As your employer and under current legislation [and I pause there to say that means the Employment Equality Age Regulations] we are required to write to you six months in advance of your 65th birthday to formally inform you that when you reach 65 years of age you have to retire from full time work.

Should you wish to continue employment beyond this date [that is beyond the age of 65] you are required to make this application to the company in writing "

  1. Now the question is whether that letter was compliant with the duty of the employer under paragraph 2(1) of the Regulations. On the face of it, it does not appear to be compliant, because what the employer is under a duty to do is to notify the employee of his right to make a request. It does not in terms notify him of anything of the kind. It notifies him that, should he wish to continue employment beyond his 65th birthday, he is required to make an application to the company in writing.
  1. There has been a disagreement between the tribunals below on this issue. The employment tribunal held that the letter was compliant with paragraph 2(1). The Employment Appeal Tribunal said it was not compliant for reasons which are given in considerable detail.
  1. Rimer LJ in his decision on the written application for permission said this:

"The applicant has in my view no prospect of success on an appeal. The question is whether its letter of 18 July 2008 complied with paragraph 2(1) of the Employment Equality (Age) Regulations 2006. It is obvious that it did not. It admittedly pointed out to the respondent that if he wished to continue employment beyond his 65th birthday, ' you are required to make this application to the company in writing'. That choice of words could be read as meaning no more than the respondent simply had to write to the applicant and ask for an extension. Paragraph 2(1) required the applicant to do more than that. It had to notify the respondent of his 'right to make a request'."

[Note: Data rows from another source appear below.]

(** ** The stable sort *)

Section SortedFacts.
Context {A K : Type} (key : A -> K) (leb : K -> K -> bool).

Lemma insert_by_perm (x : A) (l : list A) :
  Permutation (insert_by key leb x l) (x :: l).
Proof.
  induction l as [|y ys IH]; simpl.
  - reflexivity.
  - destruct (leb (key x) (key y)).
    + reflexivity.
    + rewrite IH. apply perm_swap.
Qed.

Lemma sorted_perm (l : list A) : Permutation (sorted key leb l) l.
Proof.
  induction l as [|x xs IH]; simpl.
  - reflexivity.
  - rewrite insert_by_perm. constructor. exact IH.
Qed.

(** Whatever is selected by a predicate that the order cannot separate from
    [x] keeps its place relative to [x]. *)
Lemma insert_by_filter (p : A -> bool) (x : A) (l : list A) :
  (forall y, p x = true -> p y = true -> leb (key x) (key y) = true) ->
  filter p (insert_by key leb x l) = filter p (x :: l).
Proof.
  intros Hp. induction l as [|y ys IH]; simpl.
  - reflexivity.
  - destruct (leb (key x) (key y)) eqn:E; simpl.
    + reflexivity.
    + destruct (p y) eqn:Py.
      * destruct (p x) eqn:Px.
        -- rewrite (Hp y) in E by auto. discriminate.
        -- simpl in IH. rewrite Px in IH. rewrite IH. reflexivity.
      * simpl in IH. exact IH.
Qed.

Lemma sorted_filter (p : A -> bool) (l : list A) :
  (forall x y, p x = true -> p y = true -> leb (key x) (key y) = true) ->
  filter p (sorted key leb l) = filter p l.
Proof.
  intros Hp. induction l as [|x xs IH]; simpl.
  - reflexivity.
  - rewrite insert_by_filter by (intros; apply Hp; assumption).
    simpl. rewrite IH. reflexivity.
Qed.

Hypothesis leb_total : forall a b, leb a b = true \/ leb b a = true.
Hypothesis leb_trans : forall a b c, leb a b = true -> leb b c = true -> leb a c = true.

Then he goes on to explain why that does not comply. The letter in this case does not comply with the regulations.

  1. In his skeleton argument Mr Guy Sims on 17 June 2011 contested the Employment Appeal Tribunal's construction of the paragraph in the regulations. There has now been a change of counsel and Mr Khan has put in a statement under paragraph 4.14A of the practice direction, stating his essential point, and having quoted the paragraph in the regulations, disputes the interpretation of the Employment Appeal Tribunal saying this:

"The Employment Appeal Tribunal construed the paragraph 2(1) as a duty 'to inform the employee of the conditions which are essential as a valid request is to be made. Thus for example the employer must notify the employee that a request under paragraph 5 must be in writing and must state that it is made under that paragraph'. This interpretation goes too far because:

a) it goes beyond the plain wording of the text. The duty is to 'notify' the right; not a duty to 'advise on' or 'to give detailed instruction' about how properly to exercise that right;

b) it imposes a specific and stringent formal requirement on the employer even though that is neither expressed or obvious from the text; and

c) it is paternalistic. Both parties have formal duties under Schedule 6 and both have an equal opportunity to seek legal advice yet the effect of the EAT's interpretation is to allow a defaulting employee to shift the blame to his employer ('I did not comply with the formalities because you did not tell me I had to.'"

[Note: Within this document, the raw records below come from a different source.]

(** Appending the next block to the buffer. *)
Lemma runs_inv_append done st runs b :
  runs_inv doc done st runs →
  runs_inv doc (done ++ [b])
    {| chunks := chunks st;
       buffer := buffer st ++ [b];
       buffer_tokens := buffer_tokens st + _estimate_tokens (text b);
       chunk_index := chunk_index st |} runs.
Proof.
  intros ([before Hdone] & Htok & Hchunks & Hidx & Hcont & Hcov & Hlast & Hover).
  unfold runs_inv. cbn [chunks buffer buffer_tokens chunk_index].
  split; [|split; [|split; [|split; [|split; [|split; [|split]]]]]].
  - exists before. by rewrite Hdone, <- app_assoc.
  - rewrite block_tokens_app, Htok. cbn [block_tokens]. lia.
  - done.
  - done.
  - intros r Hr. by apply contiguous_in_snoc, Hcont.
  - intros b' [Hb'|Hb']%elem_of_app.
    + destruct (Hcov b' Hb') as [Hbuf|Hrun]; [|by right].
      left. apply elem_of_app. by left.
    + left. apply elem_of_app. by right.
  - intros r Hr. destruct (Hlast r Hr) as (Hne & shared & Hs & Hsuf & Hpre).
    split; [by destruct (buffer st)|].
    exists shared. split; [done|]. split; [done|]. by apply prefix_app_r.
  - done.
Qed.

(** A flush that fires: the buffer becomes a run, its tail the new
    buffer. *)
Lemma runs_inv_fired done st runs first others :
  runs_inv doc done st runs →
  buffer st = first :: others →
  runs_inv doc done
    {| chunks := chunks st ++ [make_chunk doc (chunk_index st) first others];
       buffer := _tail_within_tokens (buffer st) (overlap_tokens config);
       buffer_tokens :=
         block_tokens (_tail_within_tokens (buffer st) (overlap_tokens config));
       chunk_index := chunk_index st + 1 |}
    (runs ++ [(first, others)]).
Proof.
  intros (Hsuf & Htok & Hchunks & Hidx & Hcont & Hcov & Hlast & Hover) Hbuf.
  pose proof (_tail_within_tokens_suffix (buffer st) (overlap_tokens config))
    as Htail.
  assert (Hne : _tail_within_tokens (buffer st) (overlap_tokens config) ≠ []).
  { apply _tail_within_tokens_nonempty. by rewrite Hbuf. }
  unfold runs_inv. cbn [chunks buffer buffer_tokens chunk_index].
  split; [|split; [|split; [|split; [|split; [|split; [|split]]]]]].
  - by etrans.
  - done.
  - by rewrite chunks_of_runs_snoc, Hchunks, Hidx.
  - rewrite length_app. cbn [length]. lia.
  - intros r [Hr|Hr]%elem_of_app; [by apply Hcont|].
    apply list_elem_of_singleton in Hr as ->.
    apply contiguous_in_suffix. unfold run_blocks. cbn [fst snd].
    by rewrite <- Hbuf.
  - intros b Hb. right. destruct (Hcov b Hb) as [Hin|(r & Hr & Hin)].
    + exists (first, others). split; [apply elem_of_app; right; apply list_elem_of_here|].
      unfold run_blocks. cbn [fst snd]. by rewrite <- Hbuf.
    + exists r. split; [apply elem_of_app; by left|done].
  - intros r Hr. rewrite last_snoc in Hr. injection Hr as <-.
    split; [done|].
    exists (_tail_within_tokens (buffer st) (overlap_tokens config)).
    split; [done|]. split; [|done].
    unfold run_blocks. cbn [fst snd]. by rewrite <- Hbuf.
  - intros i r1 r2 H1 H2.
    destruct (decide (S i < length runs)%nat) as [Hlt|Hge].
    + rewrite lookup_app_l in H1 by lia. rewrite lookup_app_l in H2 by lia.
      by apply (Hover i).
    + assert (Hi : S i = length runs).
      { apply lookup_lt_Some in H2. rewrite length_app in H2. cbn in H2. lia. }
      rewrite lookup_app_l in H1 by lia.
      rewrite lookup_app_r in H2 by lia.
      replace (S i - length runs)%nat with 0%nat in H2 by lia.
      injection H2 as <-.
      assert (Hl : last runs = Some r1).
      { rewrite last_lookup. rewrite <- Hi. exact H1. }
      destruct (Hlast r1 Hl) as (_ & shared & Hs & Hsuf1 & Hpre).
      exists shared. split; [done|]. split; [done|].
      unfold run_blocks at 1. cbn [fst snd]. by rewrite <- Hbuf.
Qed.

Lemma runs_inv_flush force done st runs :
  runs_inv doc done st runs →
  ∃ runs', runs_inv doc done (flush doc config force st) runs'.
Proof.
  intros Hinv. unfold flush.
  destruct (buffer st) as [|first others] eqn:Hbuf; [by exists runs|].
  destruct (negb force && _); [by exists runs|].
  exists (runs ++ [(first, others)]).
  rewrite <- Hbuf. by apply runs_inv_fired.
Qed.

  1. In his submission the applicant's letter informed the respondent employee that he had a right to make a request which he should make in writing. It drew his attention to the current legislation. Taken in the round it was enough to put him on notice, or to notify him of his right to make a request. From that point the onus was on him to ensure that he exercise his right in accordance with the law. The consequence of that, on the applicant's interpretation of the regulations, is that the employee did not comply with paragraph 5 of the Schedule when he made his request. This is a rather unusual case in which the employer is saying that the employee did not make his request in compliance with the regulations and the employee is saying that the employer had not given him notification of his right to make a request in accordance with the regulations.
  1. As I have explained to Mr Khan my view about the ground of appeal is the same as Rimer LJ's. I do not have to endorse the interpretation of the regulations given by the EAT I simply say that, on the face of it, the employer's letter does not comply with the duty imposed on the employer by paragraph 2(1).
  1. During the course of the hearing Mr Khan has drawn my attention to another matter which is not mentioned either in the advocate's statement or in his predecessor's skeleton argument. That is the fact that this provision is giving rise to problems in other cases and there are disputes in other cases about whether letters that do not actually follow the wording of paragraph 2(1) comply with it or, putting it another way, whether it is enough to comply with paragraph 2(1) to write a letter which in substance complies with it, whatever that means. He has referred me to a case before the Liverpool employment tribunal and another case called Burgess, in which there has been a stay pending a decision on this case. This case could affect other cases where the problem arises of what an employer has to do and what an employee has to do when the employee reaches the age of 65 and the employer wants to retire him and the employee does not want to be retired. In those circumstances I pointed out to Mr Khan that I do not think that his proposed appeal has a real prospect of success, but that because Part 52.3 (6)(b) allows the court to give permission where "there is some other compelling reason why the appeal should be heard". This court exists not only to decide appeals in particular cases which may just be one-off ones, but also to decide points of law causing difficulties in tribunals and courts below. I am satisfied that in this case the difficulties that are arising for employers and tribunals in relation to the interpretation of paragraph 2(1) of the 2006 regulations, Schedule 6, would constitute a compelling reason which would enable me to grant permission to appeal.
  1. There then arises whether that permission should be granted on terms and in relation to that I should refer to a letter which was emailed to the Civil Appeals Office yesterday 7 November from Leigh Day and Co, who act for the employee. The point that they make in that letter, which has also been emailed to Mr Khan's instructing solicitors, is that there are costs implications in this court granting permissions to appeal. It correctly points out that there is a risk as to costs in relation to the employee if permission to appeal is granted and if the appeal then succeeds. What they say in the concluding part of the letter is that the employee respectfully requests that, if permission to appeal is granted, which is what I am proposing, this be done on condition that the respondent pays the reasonable costs of the claimant whatever the outcome of any appeal and that there be no order for costs against the claimant, the claimant being, I should point out in case there is any confusion, the respondent to this proposed appeal.
  1. I think there is force in that contention, in particular because of the ground on which I am granting permission, a disputed point of interpretation affecting other pending cases. What I propose to do for the reasons I have given, is to grant permission to appeal under Part 52.3 (6)(b) of the CPR and to attach a condition to the appeal that in this case it is the applicant will pay the reasonable costs of the respondent employee, whatever the outcome of the appeal and that there will be no order for costs made against the employee. I say the reason for that is that this appeal is being pursued, so far as the court is concerned, not just to resolve this case but to resolve cases affecting other employers and employees. It would not be fair to the employee that he should bear the risk of costs of having such a general question decided.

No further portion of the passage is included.